ACEの音声は、オリジナル(英語)がDTSとドルビーデジタル5.1ch、日本語吹き替えがドルビーサラウンド(ドルビーデジタル2.0ch)の3種類を収録。ビットレートは、それぞれ768kbps、448kbps、334kbpsとなっている。 DTSとドルビーデジタル5.1chを比べると、DTSの方がLFEがよく使われているほか、包囲感も増している。特に爆破シーンではその差がはっきりし、ドルビーデジタルとDTSの差はかなりあった。ちなみに、ダブル・パックのオリジナル版もDTSがない以外は、音声仕様はビットレートも含めて同じだったが、2 in Packの完全版の日本語吹き替え音声のドルビーサラウンドは、448kbpsだった。 また面白いのが、吹き替えのキャストがオリジナル版と完全場では違うこと。レオンは大塚明夫、マチルダが久川綾なのは同じだが、スタンスフィールドは完全版では佐古正人、オリジナル版は田中正彦、トニーは完全版は池田勝、オリジナル版は坂口芳貞が配されている。 もう一つ、興味深く思ったのが各ディスクのチャプタ数。2 in Packの完全版のチャプタ数は、わずかに9つ。それより22分短い、ダブル・パックのオリジナル版が23。さらに、ACEでは28と非常に細かく分かれている。このあたりにも、時代の流れとDVDへの要求の高まりを感じてしまう。
■ 映像特典では、素(?)のナタリー・ポートマンが見られる
ACEの目玉の一つが、映像特典が追加されたことだ。
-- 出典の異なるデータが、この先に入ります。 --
Lemma match_menu_entries_spec requested pre entries results :
  Forall (fun q => q < length pre) results ->
  match_menu_entries requested (length pre) entries results =
  (results ++ filter (entry_matches requested (pre ++ entries))
                (seq (length pre) (length entries))).
Proof.
  revert pre results.
  induction entries as [|e rest IH]; intros pre results Hlt;
    cbn [match_menu_entries].
  - by rewrite app_nil_r.
  - assert (length (pre ++ [e]) = S (length pre)) as Hlen
      by (rewrite length_app; simpl; lia).
    assert (p_fresh : length pre ∉ results).
    { intros Hin. rewrite Forall_forall in Hlt. apply Hlt in Hin. lia. }
    assert (Hhere : (pre ++ e :: rest) !! length pre = Some e)
      by (by apply list_lookup_middle).
    rewrite <- Hlen, IH, Hlen, match_required_tags_spec.
    + replace ((pre ++ [e]) ++ rest) with (pre ++ e :: rest)
        by (by rewrite <- app_assoc).
      cbn [length seq]. rewrite filter_cons.
      destruct (decide (tags_intersect (m_required_tags e) requested)) as [Hm|Hm].
      * rewrite decide_False by done.
        rewrite decide_True by (by exists e).
        by rewrite <- app_assoc.
      * rewrite decide_False; [done|].
        intros (e' & He' & Hm').
        rewrite Hhere in He'. by injection He' as <-.
    + rewrite Hlen, match_required_tags_spec.
      repeat case_decide; try (eapply Forall_impl; [exact Hlt | simpl; lia]).
      apply Forall_app. split; [eapply Forall_impl; [exact Hlt | simpl; lia]|].
      apply Forall_singleton. lia.
Qed.

Lemma find_target_menu_entries_for_filter settings ed :
  find_target_menu_entries_for settings ed =
  filter (entry_matches (string_split (m_editor_tags settings) ";") (m_menu_entries ed))
         (seq 0 (length (m_menu_entries ed))).
Proof.
  unfold find_target_menu_entries_for.
  apply (match_menu_entries_spec _ [] (m_menu_entries ed) []). constructor.
Qed.

Lemma elem_of_find_target_menu_entries_for settings ed p :
  p ∈ find_target_menu_entries_for settings ed <->
  entry_matches (string_split (m_editor_tags settings) ";") (m_menu_entries ed) p.
Proof.
  rewrite find_target_menu_entries_for_filter, list_elem_of_filter, elem_of_seq.
  split; [tauto|]. intros Hm. split; [done|].
  destruct Hm as (e & He & _). apply lookup_lt_Some in He. lia.
Qed.

Lemma NoDup_find_target_menu_entries_for settings ed :
  NoDup (find_target_menu_entries_for settings ed).
Proof.
  rewrite find_target_menu_entries_for_filter.
  apply NoDup_filter, NoDup_seq.
Qed.

Lemma add_to_targets_lookup string_path settings targets entries p :
  NoDup targets ->
  add_to_targets string_path settings targets entries !! p =
  if decide (p ∈ targets)
  then Add_Image_Item string_path settings <$> entries !! p
  else entries !! p.
Proof.
  unfold add_to_targets. revert entries.
  induction targets as [|q targets IH]; intros entries Hnd; cbn [foldl].
  - rewrite decide_False; [done | apply not_elem_of_nil].
  - apply NoDup_cons in Hnd as [Hq Hnd]. rewrite IH by done.
    destruct (decide (p = q)) as [->|Hne].
    + rewrite decide_False by done.
      rewrite decide_True by (apply elem_of_cons; by left).
      apply list_lookup_alter_eq.
    + rewrite list_lookup_alter_ne by done.
      destruct (decide (p ∈ targets)) as [Hin|Hin].
      * rewrite decide_True; [done | apply elem_of_cons; by right].
      * rewrite decide_False; [done|].
        intros [?|?]%elem_of_cons; done.
Qed.

(** ** Arithmetic on [int] and its conversion to [float] *)

Lemma int_wrap_small z : (- 2 ^ 31 <= z < 2 ^ 31)%Z -> int_wrap z = z.
Proof. intros Hz. unfold int_wrap. rewrite Z.mod_small; lia. Qed.

Lemma int_wrap_range z : (- 2 ^ 31 <= int_wrap z < 2 ^ 31)%Z.
Proof.
  unfold int_wrap. pose proof (Z.mod_pos_bound (z + 2 ^ 31) (2 ^ 32)). lia.
Qed.

Lemma int_wrap_int_wrap z : int_wrap (int_wrap z) = int_wrap z.
Proof. apply int_wrap_small, int_wrap_range. Qed.

Lemma int_wrap_add_l a b : int_wrap (int_wrap a + b) = int_wrap (a + b).
Proof.
  unfold int_wrap.
  replace ((a + 2 ^ 31) mod 2 ^ 32 - 2 ^ 31 + b + 2 ^ 31)%Z
    with ((a + 2 ^ 31) mod 2 ^ 32 + b)%Z by lia.
  rewrite Zplus_mod_idemp_l. f_equal. f_equal. lia.
Qed.

(** Integers below [2 ^ 24] are floats. *)
Lemma float_of_int_small n : (Z.abs n < 2 ^ 24)%Z -> float_of_int n = n.
Proof.
  intros Hn. unfold float_of_int. cbv zeta.
  by destruct (Z.ltb_spec (Z.abs n) (2 ^ 24)) as [_|]; [|lia].
Qed.

(** So are the multiples of 8 below [2 ^ 27]. *)
Lemma float_of_int_exact n :
  (0 <= n < 2 ^ 27)%Z -> (n mod 8 = 0)%Z -> float_of_int n = n.
Proof.
  intros Hn H8. unfold float_of_int. rewrite Z.abs_eq by lia.
  destruct (Z.ltb_spec n (2 ^ 24)) as [|Hbig]; [done|].
  assert (24 <= Z.log2 n < 27)%Z as Hlog.
  { split.
    - apply (Z.log2_le_pow2 n 24); lia.
    - apply Z.log2_lt_pow2; lia. }
  set (ulp := (2 ^ (Z.log2 n - 23))%Z).
  assert (0 < ulp)%Z as Hpos by (apply Z.pow_pos_nonneg; lia).
  assert (n mod ulp = 0)%Z as Hr.
  { apply Z.mod_divide; [lia|].
    apply (Z.divide_trans _ 8); [|apply Z.mod_divide; [lia | done]].
    exists (2 ^ (26 - Z.log2 n))%Z. unfold ulp.
    rewrite <- Z.pow_add_r by lia.
    by replace (26 - Z.log2 n + (Z.log2 n - 23))%Z with 3%Z by lia. }
  cbv zeta. rewrite Hr.
  destruct (Z.ltb_spec (2 * 0) ulp) as [_|]; [|lia].
  rewrite Z.sgn_pos, Z.mul_1_l by lia.
  symmetry. rewrite Z.mul_comm. by apply Z_div_exact_full_2; [lia|].
Qed.

(** ** Asset scanner *)

Lemma Add_Image_Item_changes string_path settings e :
  Add_Image_Item string_path settings e <> e.
Proof.
  intros H. apply (f_equal (fun e => length (mp_tab_pane e))) in H.
  simpl in H. rewrite length_app in H. simpl in H. lia.
Qed.

Lemma Try_Add_Editor_Item_with_settings pixmaps pixmap_path ed settings :
  pixmaps pixmap_path = SettingsFile settings ->
  Try_Add_Editor_Item pixmaps pixmap_path ed =
  if has_master_tag ed settings
  then (with_menu_entries
          (add_to_targets pixmap_path settings
             (find_target_menu_entries_for settings ed) (m_menu_entries ed)) ed,
        Normal true)
  else (ed, Normal false).
Proof.
  intros Hfile. unfold Try_Add_Editor_Item. rewrite Hfile. simpl.
  by destruct (has_master_tag ed settings).
Qed.

Lemma Try_Add_Editor_Item_without_settings pixmaps pixmap_path ed :
  (forall settings, pixmaps pixmap_path <> SettingsFile settings) ->
  (Try_Add_Editor_Item pixmaps pixmap_path ed).1 = ed.
Proof.
  intros Hfile. unfold Try_Add_Editor_Item.
  destruct (pixmaps pixmap_path) as [|why|settings]; simpl; try done.
  by destruct (Hfile settings).
Qed.

(** The entries after one call of [Try_Add_Editor_Item] on an asset with a
    settings file. *)
Lemma Try_Add_Editor_Item_lookup pixmaps pixmap_path ed settings p e :
  pixmaps pixmap_path = SettingsFile settings ->
  m_menu_entries ed !! p = Some e ->
  m_menu_entries (Try_Add_Editor_Item pixmaps pixmap_path ed).1 !! p =
  Some (if decide (has_master_tag ed settings = true /\
                   tags_intersect (m_required_tags e)
                     (string_split (m_editor_tags settings) ";"))
        then Add_Image_Item pixmap_path settings e
        else e).
Proof.
  intros Hfile He. rewrite (Try_Add_Editor_Item_with_settings _ _ _ _ Hfile).
  destruct (decide _) as [[Hmaster Hm]|Hno].
  - rewrite Hmaster. cbn [fst with_menu_entries m_menu_entries].
    rewrite add_to_targets_lookup by apply NoDup_find_target_menu_entries_for.
    rewrite decide_True, He; [done|].
    apply elem_of_find_target_menu_entries_for. by exists e.
  - destruct (has_master_tag ed settings) eqn:Hmaster;
      cbn [fst with_menu_entries m_menu_entries]; [|done].
    rewrite add_to_targets_lookup by apply NoDup_find_target_menu_entries_for.
    rewrite decide_False; [done|].
    rewrite elem_of_find_target_menu_entries_for. intros (e' & He' & Hm).
    pose proof (eq_trans (eq_sym He) He') as [= <-]. by apply Hno.
Qed.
内容は、エンドロールでも使われているスティングの「シェイプ・オブ・マイ・ハート」と映画のシーンを組み合わせたミュージッククリップ「CLIP」(4分10秒)、「ABOUT LEON」(約3分30秒)、オリジナル版日本公開時劇場用予告編(約2分)、オリジナル版フランス公開時劇場用予告編(約2分)、オリジナル版アメリカ公開時劇場用予告編(約2分30秒)。完全版日本公開時劇場用予告編(約2分)、キャスト&スタッフ紹介だけで、ボリュームは少なめ。コメンタリーやメイキングをぜひとも収録してほしかったところだ。 映像特典としては、ABOUT LEONがメインコンテンツになるだろう。メイキングというわけではなく、ナタリー・ポートマンのちょっとしたコメントと、撮影現場の映像をつないでいる。3分30秒と短いが、「監督は今まで会った人の中で最低の人よ」などと、映画の中では見せない、年相応の子供っぽいナタリー・ポートマンを見ることができるのは貴重かもしれない。 封入特典のオリジナルフォトブックは、カラー19ページで、そのなかの2枚が切り離してポストカードとして使用できるようになっている。ただ、このフォトブック自体がデジパックに貼り付けられていて、取り外せないようになっているのが残念なところ。 ■ 「レオン」ファンなら、買い替え必須?
ACEでは画質が向上し、DTSで音質もよくなり、映像特典も追加されたとあっては、作品のファンであれば、買い替えが必須になることは間違いない。また、デジパックが嫌いでなければ、約1,800円の差でオリジナル版もセットになっているダブル・パックを選択したい。 この作品により日本でのジャン・レノの知名度が大幅にアップしたことで、ジャン・レノは現在でも日本のCMやテレビ番組にも数多く出演している。そのため現在のジャン・レノのイメージは、「浴衣も似合うフレンドリーなおっちゃん」となってしまっているかもしれない。 実際に今回DVDを鑑賞していると、しばらくレオンが殺し屋に見えず、気のいいおっちゃんに見えてしかたがなかった。もちろん、しばらくすると、作品に入り込むことができたのだが……。レオンに思い入れがない人でも、CMに出ているジャン・レノしか知らない人や、ジャン・レノが役者であることを忘れかけている人には、ぜひともこのDVDを観て、俳優ジャン・レノを思い出してほしい。